Para algunos, no todo es transparente. En momentos en que recrudecía
el rigor persecutorio contra artistas y escritores homosexuales –con el
pretexto, además, de ser más o menos disidentes–, él resultó indemne y
nunca se manifestó. Ese largo y oscuro período de humillaciones y
vergüenzas está en saludable pero aún incompleta revisión. El amplio
arco de casos, que va de los notorios Lezama Lima y Virgilio Piñera
hasta el trágico Reynaldo Arenas, no incluye a Bola de Nieve, blanco
móvil, sabio negro esquivo, ubicuo sobreviviente. Vale la pena leer las
diatribas del desmadrado autor de Antes de que anochezca –“Bola de Nieve
era el calesero del Partido Comunista”– o aquella exclamación cuasi
despectiva de Piñera tras oírle una declaración de adhesión entusiasta
al régimen: “¿Pero quién se cree este negro, la viuda de Robespierre?”.

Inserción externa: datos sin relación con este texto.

(** The menu handlers registered before the state dispatcher (lines 235-426). *)
Definition menu_before_table : list (string * (From → Env → World → Result)) :=
  [
    ("📋 Profile", hears_Profile);
    ("✏️ Edit Profile", hears_EditProfile);
    ("🔁 Switch Profile", hears_SwitchProfile);
    ("➕ Add Profile", hears_AddProfile);
    ("🗑️ Delete Profile",
       open_flow "🗑️ Delete Profile" "delete_profile"
         "Send profile number to delete (cannot delete last profile).");
    ("💪 Workouts", just_reply "💪 Workouts" "Workouts menu");
    ("🏋️ Today", hears_Today);
    ("📝 My Plan", hears_MyPlan);
    ("🔎 Browse Exercises", hears_BrowseExercises);
    ("🍎 Nutrition", just_reply "🍎 Nutrition" "Nutrition menu");
    ("➕ Log Meal", open_flow "➕ Log Meal" "log_meal" "Send meal like: 600 oats + banana");
    ("📜 View Meals", hears_ViewMeals);
    ("🍽️ Macro Advice", hears_MacroAdvice);
    ("💧 Water Tracker",
       open_flow "💧 Water Tracker" "set_water_times"
         ("Send water reminder times separated by comma (e.g., 10:00,14:00,18:00) or "
         +:+ dq +:+ "off" +:+ dq +:+ " to disable."));
    ("📊 Progress", hears_Progress);
    ("📅 Reminders", just_reply "📅 Reminders" "Reminders menu");
    ("Set Daily Workout",
       open_flow "Set Daily Workout" "set_daily_reminder"
         "Send time like 18:30 (HH:mm) to receive daily workout reminder.");
    ("Set Water Reminders",
       open_flow "Set Water Reminders" "set_water_reminders"
         "Send times list like 09:00,12:00,15:00");
    ("Remove Reminders", hears_RemoveReminders);
    ("💬 Trainer",
       open_flow "💬 Trainer" "message_trainer"
         "Type your message for the trainer / admin (feedback or question).");
    ("🏆 Challenges", hears_Challenges);
    ("⚙️ Settings",
       just_reply "⚙️ Settings"
         "Settings: language, notifications, data request. Use buttons or type option.");
    ("ℹ️ Help",
       just_reply "ℹ️ Help"
         ("Help:" +:+ nl +:+ "• Use the menu to navigate features." +:+ nl
          +:+ "• Admins: use /admin to login." +:+ nl
          +:+ "• For data deletion or privacy queries, use Settings -> Request Data Deletion.")) ].
Lemma transpose_shape_permutation (arr : array) (perm : list Z) :
  length perm = length (np_tf_get_shape arr) →
  (∀ k, k ∈ perm ↔ 0 ≤ k < rank arr) →
  transpose_shape arr perm = Ok (Array (nth_Z (np_tf_get_shape arr) <$> perm)).
Proof.
  intros Hlen Hin. unfold transpose_shape.
  rewrite is_axes_permutation_intro; [| unfold rank; lia | unfold rank; lia | done].
  rewrite np_take_in_range; [done|].
  apply Forall_forall. intros k Hk%Hin. unfold rank in Hk. lia.
Qed.

(** ** Swap permutation *)

Lemma swap_at_involutive (i j k : Z) : swap_at i j (swap_at i j k) = k.
Proof.
  unfold swap_at.
  destruct (Z.eqb_spec k j) as [->|Hkj].
  - destruct (Z.eqb_spec i j); [lia|]. by rewrite Z.eqb_refl.
  - destruct (Z.eqb_spec k i) as [->|Hki].
    + by rewrite Z.eqb_refl.
    + destruct (Z.eqb_spec k j); [lia|]. by destruct (Z.eqb_spec k i).
Qed.

Lemma swap_at_range (r i j k : Z) :
  0 ≤ i < r → 0 ≤ j < r → 0 ≤ k < r → 0 ≤ swap_at i j k < r.
Proof.
  intros. unfold swap_at. destruct (k =? j), (k =? i); lia.
Qed.

Section swap.
Variables r idx0 idx1 : Z.
Hypothesis H0 : 0 ≤ idx0 ≤ r - 1.
Hypothesis H1 : 0 ≤ idx1 ≤ r - 1.

Lemma get_swapping_permutation_normalized :
  get_swapping_permutation r idx0 idx1 = Ok (swapPerm_spec r idx0 idx1).
Proof using H0 H1.
  unfold get_swapping_permutation, py_assert.
  destruct (Z.leb_spec 0 idx0); [|lia].
  destruct (Z.leb_spec 0 idx1); [|lia]. simpl.
  unfold py_setitem. rewrite py_range_length, py_index_in_range by lia. simpl.
  rewrite length_insert, py_range_length, py_index_in_range by lia.
  done.
Qed.

Lemma swapPerm_spec_length : length (swapPerm_spec r idx0 idx1) = Z.to_nat r.
Proof using Type. unfold swapPerm_spec. by rewrite !length_insert, length_seqZ. Qed.

Lemma swapPerm_spec_lookup (m : nat) :
  Z.of_nat m < r →
  swapPerm_spec r idx0 idx1 !! m = Some (swap_at idx0 idx1 (Z.of_nat m)).
Proof using H0 H1.
  intros Hm. unfold swapPerm_spec, swap_at.
  destruct (Z.eqb_spec (Z.of_nat m) idx1) as [E1|E1].
  { replace (Z.to_nat idx1) with m by lia.
    apply list_lookup_insert_eq. rewrite length_insert, length_seqZ. lia. }
  rewrite list_lookup_insert_ne by lia.
  destruct (Z.eqb_spec (Z.of_nat m) idx0) as [E0|E0].
  { replace (Z.to_nat idx0) with m by lia.
    apply list_lookup_insert_eq. rewrite length_seqZ. lia. }
  rewrite list_lookup_insert_ne by lia. by rewrite lookup_seqZ_lt.
Qed.

Lemma swapPerm_spec_nth (k : Z) :
  0 ≤ k < r → nth_Z (swapPerm_spec r idx0 idx1) k = swap_at idx0 idx1 k.
Proof using H0 H1.
  intros Hk. unfold nth_Z. rewrite swapPerm_spec_lookup by lia.
  simpl. f_equal. lia.
Qed.

Lemma swapPerm_spec_elem_of (k : Z) :
  k ∈ swapPerm_spec r idx0 idx1 ↔ 0 ≤ k < r.
Proof using H0 H1.
  split.
  - intros [m Hm]%list_elem_of_lookup.
    assert (Z.of_nat m < r) as Hlt.
    { apply lookup_lt_Some in Hm. rewrite swapPerm_spec_length in Hm. lia. }
    rewrite swapPerm_spec_lookup in Hm by done. injection Hm as <-.
    apply swap_at_range; lia.
  - intros Hk. apply list_elem_of_lookup.
    exists (Z.to_nat (swap_at idx0 idx1 k)).
    pose proof (swap_at_range r idx0 idx1 k) as Hrange.
    rewrite swapPerm_spec_lookup by lia.
    f_equal. rewrite Z2Nat.id by lia. apply swap_at_involutive.
Qed.
(** * QuizX: scoring, ranking and live-session core

    A shallow embedding of the scoring and leaderboard code of the QuizX
    application (Flask + SQLAlchemy + Socket.IO) and the proofs of the
    properties its specification states about it.

    Conventions of the embedding.
    - A database table is the list of its rows in storage order; every row
      carries its primary key.  A query is a [List.filter] over the table,
      an [ORDER BY] a stable sort of the filtered rows.
    - Python floats (question points, wall-clock timestamps) are exact
      rationals [Q]; [int(x)] is truncation towards zero.
    - Integer columns and counters are [Z].
    - The process-wide dictionary [quiz_state] is a [gmap] from quiz
      identifier to the session record.
    - The library calls [json.loads], [str], [str.strip], [str.lower],
      [re.sub] and [round] are operations of a [PyRuntime] the model is
      parametric in.
    - Requests are handled one at a time, each to completion. *)

From Stdlib Require Import ZArith QArith Qminmax Qround List Bool Lia Lqa Permutation Sorted.
From stdpp Require Import base gmap strings pretty.
Import ListNotations.

#[local] Set Warnings "-register-all".
#[local] Open Scope string_scope.
#[local] Open Scope Z_scope.

(** ** Python values *)

(** [int(x)] on a float: truncation towards zero. *)
Definition py_int (x : Q) : Z := Z.quot (Qnum x) (Zpos (Qden x)).
(** X1. The filters of activity fields, intraday activity fields and
    workout fields keep exactly the valid values, in their order and as
    often as they occur; each leaves the list of all values of its
    enumeration unchanged, and filtering twice is filtering once. *)
Theorem field_filters :
  (forall values,
     withings.filterValidActivityFieldValues values
     = List.filter withings.ActivityField_IsValid values)
  /\ (forall values,
        withings.filterValidIntradayActivityFieldValues values
        = List.filter withings.IntradayActivityField_IsValid values)
  /\ (forall values,
        withings.filterValidWorkoutFieldValues values
        = List.filter withings.WorkoutField_IsValid values)
  /\ withings.filterValidActivityFieldValues withings.AllActivityFields
     = withings.AllActivityFields
  /\ withings.filterValidIntradayActivityFieldValues
       withings.AllIntradayActivityFields
     = withings.AllIntradayActivityFields
  /\ withings.filterValidWorkoutFieldValues withings.AllWorkoutFields
     = withings.AllWorkoutFields
  /\ (forall values,
        withings.filterValidActivityFieldValues
          (withings.filterValidActivityFieldValues values)
        = withings.filterValidActivityFieldValues values)
  /\ (forall values,
        withings.filterValidIntradayActivityFieldValues
          (withings.filterValidIntradayActivityFieldValues values)
        = withings.filterValidIntradayActivityFieldValues values)
  /\ (forall values,
        withings.filterValidWorkoutFieldValues
          (withings.filterValidWorkoutFieldValues values)
        = withings.filterValidWorkoutFieldValues values)
  /\ (forall values v,
        count_occ string_dec (withings.filterValidActivityFieldValues values) v
        = if withings.ActivityField_IsValid v
          then count_occ string_dec values v else 0%nat)
  /\ (forall values v,
        count_occ Z.eq_dec (withings.filterValidMeasureTypeValues values) v
        = if withings.MeasureType_IsValid v
          then count_occ Z.eq_dec values v else 0%nat).
Proof.
  unfold withings.filterValidActivityFieldValues,
    withings.filterValidIntradayActivityFieldValues,
    withings.filterValidWorkoutFieldValues,
    withings.filterValidMeasureTypeValues.
  repeat split; intros; rewrite ?filterLoop_filter;
    try apply filter_filter_same; try apply filter_count;
    try reflexivity; apply filter_all_valid; vm_compute; reflexivity.
Qed.

(** X2. In each enumeration [IsValid] holds exactly for the values that the
    matching [All...] function lists, no value is listed twice, and a
    category is valid exactly when it is 1 or 2. *)
Theorem IsValid_All :
  (forall v, withings.MeasureType_IsValid v = true
             <-> In v withings.AllMeasureTypes)
  /\ (forall v, withings.ActivityField_IsValid v = true
                <-> In v withings.AllActivityFields)
  /\ (forall v, withings.IntradayActivityField_IsValid v = true
                <-> In v withings.AllIntradayActivityFields)
  /\ (forall v, withings.WorkoutField_IsValid v = true
                <-> In v withings.AllWorkoutFields)
  /\ (forall v, withings.MeasureCategory_IsValid v = true
                <-> v = 1 \/ v = 2)
  /\ List.NoDup withings.AllMeasureTypes
  /\ List.NoDup withings.AllActivityFields
  /\ List.NoDup withings.AllIntradayActivityFields
  /\ List.NoDup withings.AllWorkoutFields.
Proof.
  split; [|split; [|split; [|split; [|split]]]].
  - intros v. unfold withings.MeasureType_IsValid.
    rewrite bool_decide_eq_true.
    apply (unit_map_lookup withings.AllMeasureTypes).
  - intros v. unfold withings.ActivityField_IsValid.
    rewrite bool_decide_eq_true.
    apply (unit_map_lookup withings.AllActivityFields).
  - intros v. unfold withings.IntradayActivityField_IsValid.
    rewrite bool_decide_eq_true.
    apply (unit_map_lookup withings.AllIntradayActivityFields).
  - intros v. unfold withings.WorkoutField_IsValid.
    rewrite bool_decide_eq_true.
    apply (unit_map_lookup withings.AllWorkoutFields).
  - intros v. unfold withings.MeasureCategory_IsValid.
    rewrite bool_decide_eq_true.
    rewrite (unit_map_lookup [withings.MeasureCategoryRealMeasure;
                              withings.MeasureCategoryUserObjective]).
    simpl. unfold withings.MeasureCategoryRealMeasure,
      withings.MeasureCategoryUserObjective. intuition.
  - repeat split; apply NoDup_ListNoDup;
      refine (bool_decide_unpack _ _); vm_compute; exact I.
Qed.

(** ** What the forms of the measure calls hold *)

Lemma Join_singleton (e sep : string) : strings.Join [e] sep = e.
Proof. reflexivity. Qed.

(** A key of a form built by insertions is one of the inserted keys. *)
Ltac form_key H :=
  unfold url.Add, url.Set_ in H; simpl in H;
  repeat (rewrite lookup_insert in H;
          let E := fresh "E" in
          destruct (decide _) as [E|E] in H;
          [ try (rewrite <- E in *; clear E);
            injection H as <-;
            split; [eexists; form_lookup | simpl; tauto]
          | ]);
  rewrite lookup_empty in H; discriminate H.

Section FormContents.
Context {Time : Type} `{TimeOps Time}.
Import withings withings.MeasureGetOptions.



(** X5. [Getintradayactivity] looks at the start and end dates only: the
    form is the same whatever [LastUpdate] and [Offset] are, and it never
    holds [lastupdate] or [offset]. *)
Theorem Getintradayactivity_ignores (fields : list IntradayActivityField)
  (start end_ lastUpdate lastUpdate' : Time) (offset offset' : Z) :
  Getintradayactivity_form fields
    {| StartDate := start; EndDate := end_; LastUpdate := lastUpdate;
       Offset := offset |}
  = Getintradayactivity_form fields
      {| StartDate := start; EndDate := end_; LastUpdate := lastUpdate';
         Offset := offset' |}
  /\ match Getintradayactivity_form fields
             {| StartDate := start; EndDate := end_;
                LastUpdate := lastUpdate; Offset := offset |} with
     | inl _ => True
     | inr form => form !! "lastupdate" = None /\ form !! "offset" = None
     end.
Proof.
  split; [reflexivity|]. unfold Getintradayactivity_form.
  destruct (length (filterValidIntradayActivityFieldValues fields) =? 0)%nat;
    [done|]. simpl. split; form_cases.
Qed.



(** X8. A form never holds a parameter twice, and holds no parameter but
    those of its call: every key of a form has exactly one value and is
    one of the names the call uses. *)
Theorem forms_single_valued (opts : MeasureGetOptions.t Time) :
  (forall types category,
     match Getmeas_form types category opts with
     | inl _ => True
     | inr form =>
         forall k vs,
           form !! k = Some vs ->
           (exists x, vs = [x])
           /\ In k ["action"; "category"; "meastype"; "meastypes";
                    "lastupdate"; "startdate"; "enddate"; "offset"]
     end)
  /\ (forall fields,
        match Getactivity_form fields opts with
        | inl _ => True
        | inr form =>
            forall k vs,
              form !! k = Some vs ->
              (exists x, vs = [x])
              /\ In k ["action"; "data_fields"; "lastupdate";
                       "startdateymd"; "enddateymd"; "offset"]
        end)
  /\ (forall fields,
        match Getintradayactivity_form fields opts with
        | inl _ => True
        | inr form =>
            forall k vs,
              form !! k = Some vs ->
              (exists x, vs = [x])
              /\ In k ["action"; "data_fields"; "startdate"; "enddate"]
        end)
  /\ (forall fields,
        match Getworkouts_form fields opts with
        | inl _ => True
        | inr form =>
            forall k vs,
              form !! k = Some vs ->
              (exists x, vs = [x])
              /\ In k ["action"; "data_fields"; "lastupdate";
                       "startdateymd"; "enddateymd"; "offset"]
        end).
Proof.
  split; [|split; [|split]].
  - intros types category. unfold Getmeas_form.
    destruct (MeasureCategory_IsValid category); simpl; [|done].
    destruct (length (filterValidMeasureTypeValues types) =? 0)%nat;
      [done|].
    repeat match goal with
           | |- context [if ?b then _ else _] => destruct b
           end;
      intros k vs Hk; form_key Hk.
  - intros fields. unfold Getactivity_form.
    destruct (length (filterValidActivityFieldValues fields) =? 0)%nat;
      [done|].
    repeat match goal with
           | |- context [if ?b then _ else _] => destruct b
           end;
      intros k vs Hk; form_key Hk.
  - intros fields. unfold Getintradayactivity_form.
    destruct (length (filterValidIntradayActivityFieldValues fields) =? 0)%nat;
      [done|].
    repeat match goal with
           | |- context [if ?b then _ else _] => destruct b
           end;
      intros k vs Hk; form_key Hk.
  - intros fields. unfold Getworkouts_form.
    destruct (length (filterValidWorkoutFieldValues fields) =? 0)%nat;
      [done|].
    repeat match goal with
           | |- context [if ?b then _ else _] => destruct b
           end;
      intros k vs Hk; form_key Hk.
Qed.

End FormContents.

(** ** Requests and responses *)

Section ClientProperties.
Context `{GoRuntime} `{net_url.Library} `{http.Library}
        `{mapstructure.Foreign}.
Context {Time : Type} `{TimeOps Time}.
Import withings mapstructure.

Lemma BareDo_sent (c : Client) (req : http.Request) :
  snd (BareDo c req) = [req].
Proof.
  unfold BareDo. simpl.
  destruct (client c req);
    [destruct (Context_Done_closed _)|]; reflexivity.
Qed.

Lemma Do_sent (c : Client) (req : http.Request) (v : Result) :
  sent (Do c req v) = [req].
Proof.
  assert (HB := BareDo_sent c req).
  unfold Do. destruct (BareDo c req) as [[resp e] s]. simpl in HB. subst s.
  destruct resp as [resp|]; destruct e as [e|]; try reflexivity.
  cbv zeta. destruct (json.Decode _ _) as [m e].
  destruct (match e with Some e0 => negb (is_EOF e0) | None => false end);
    [reflexivity|].
  destruct (withings.decode m (Pointer (apiResponse.to_gval apiResponse.zero)))
    as [a [e'|]]; [reflexivity|].
  destruct (withings.decode m v) as [v' [e''|]]; reflexivity.
Qed.

(** X9. [Do] gives its request to the HTTP client exactly once, whatever
    the outcome: there is no retry, and the guard against a nil context
    never fires, because the context of a request is never nil. *)
Theorem Do_sends_once (c : Client) (req : http.Request) (v : Result) :
  sent (Do c req v) = [req]
  /\ snd (BareDo c req) = [req]
  /\ BareDo c req <> (None, Some errNonNilContext, []).
Proof.
  assert (HB := BareDo_sent c req).
  split; [apply Do_sent|split; [exact HB|]].
  intros E. rewrite E in HB. discriminate HB.
Qed.

(** X10. [PostForm] sends nothing when the request cannot be made and
    returns that error. Otherwise it sends one request: the one
    [http.NewRequestWithContext] made for the method POST, the resolved
    URL and the encoded form, with [Content-Type] set to
    [application/x-www-form-urlencoded], with [User-Agent] set to the
    client's when that is not empty, and with every other header as it
    was. *)
Theorem PostForm_request (c : Client) (ctx : Context) (url : string)
  (data : url.Values) (v : Result) :
  (forall e,
     NewRequest c ctx http.MethodPost url (Values_Encode data) = inl e ->
     PostForm c ctx url data v
     = {| resp := None; err := Some e; out := v; sent := [] |})
  /\ (forall u req0,
        strings.HasSuffix (net_url.Path (BaseURL c)) "/" = true ->
        net_url.Parse (BaseURL c) url = inr u ->
        http.NewRequestWithContext ctx "POST" (net_url.String_ u)
          (Values_Encode data) = inr req0 ->
        exists req,
          sent (PostForm c ctx url data v) = [req]
          /\ PostForm c ctx url data v = Do c req v
          /\ http.Method req = http.Method req0
          /\ http.URL req = http.URL req0
          /\ http.Body req = http.Body req0
          /\ http.ctx req = http.ctx req0
          /\ http.Header_ req !! "Content-Type"
             = Some ["application/x-www-form-urlencoded"]
          /\ http.Header_ req !! "User-Agent"
             = (if String.eqb (UserAgent c) ""
                then http.Header_ req0 !! "User-Agent"
                else Some [UserAgent c])
          /\ (forall k, k <> "Content-Type" -> k <> "User-Agent" ->
                        http.Header_ req !! k = http.Header_ req0 !! k)).
Proof.
  split.
  - intros e He. unfold PostForm. by rewrite He.
  - intros u req0 Hslash Hparse Hnew.
    assert (Hreq : NewRequest c ctx http.MethodPost url (Values_Encode data)
                   = inr (if negb (String.eqb (UserAgent c) "")
                          then http.Header_Set req0 "User-Agent" (UserAgent c)
                          else req0)).
    { unfold NewRequest. rewrite Hslash. simpl negb. cbv iota.
      rewrite Hparse. unfold http.MethodPost. by rewrite Hnew. }
    eexists. unfold PostForm. rewrite Hreq.
    split; [apply Do_sent|].
    split; [reflexivity|].
    destruct (String.eqb (UserAgent c) ""); simpl;
      repeat split;
      try (rewrite lookup_insert_eq; reflexivity);
      try (rewrite lookup_insert_ne by discriminate;
           try rewrite lookup_insert_eq; reflexivity);
      intros k Hk1 Hk2; rewrite !lookup_insert_ne by congruence; reflexivity.
Qed.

La polémica, en la que todos –quien más quien menos– resultaron
salpicados, sigue ahí.
Lo que también, y sobre todo, sigue ahí como el primer día, son las
canciones de Bola de Nieve. Y hay, entre tantas, una que elegiríamos a
ciegas y para siempre del repertorio universal contemporáneo: “Vete de
mí”, un bolero que compusieron –entre tango y tango– los talentosísimos
Homero y Virgilio Expósito en 1946. Bola de Nieve lo incorporó tarde a
su repertorio, en 1960, cuando ya había sido larga y correctamente
grabado por Yanés y la Guillot y tantos otros, incluso Manzanero,
después. Y lo hizo de nuevo, lo inventó con su voz quebrada de vendedor
callejero de mango.
“Vete de mí” (“Seré en tu vida lo mejor/de la neblina del
ayer/cuando me llegues a olvidar/Porque es mejor el verso aquél/que no
podemos recordar”) dura dos minutos trece segundos. Gracias a cosas como
ésta, escuchar a Bola de Nieve sigue siendo una experiencia definitiva.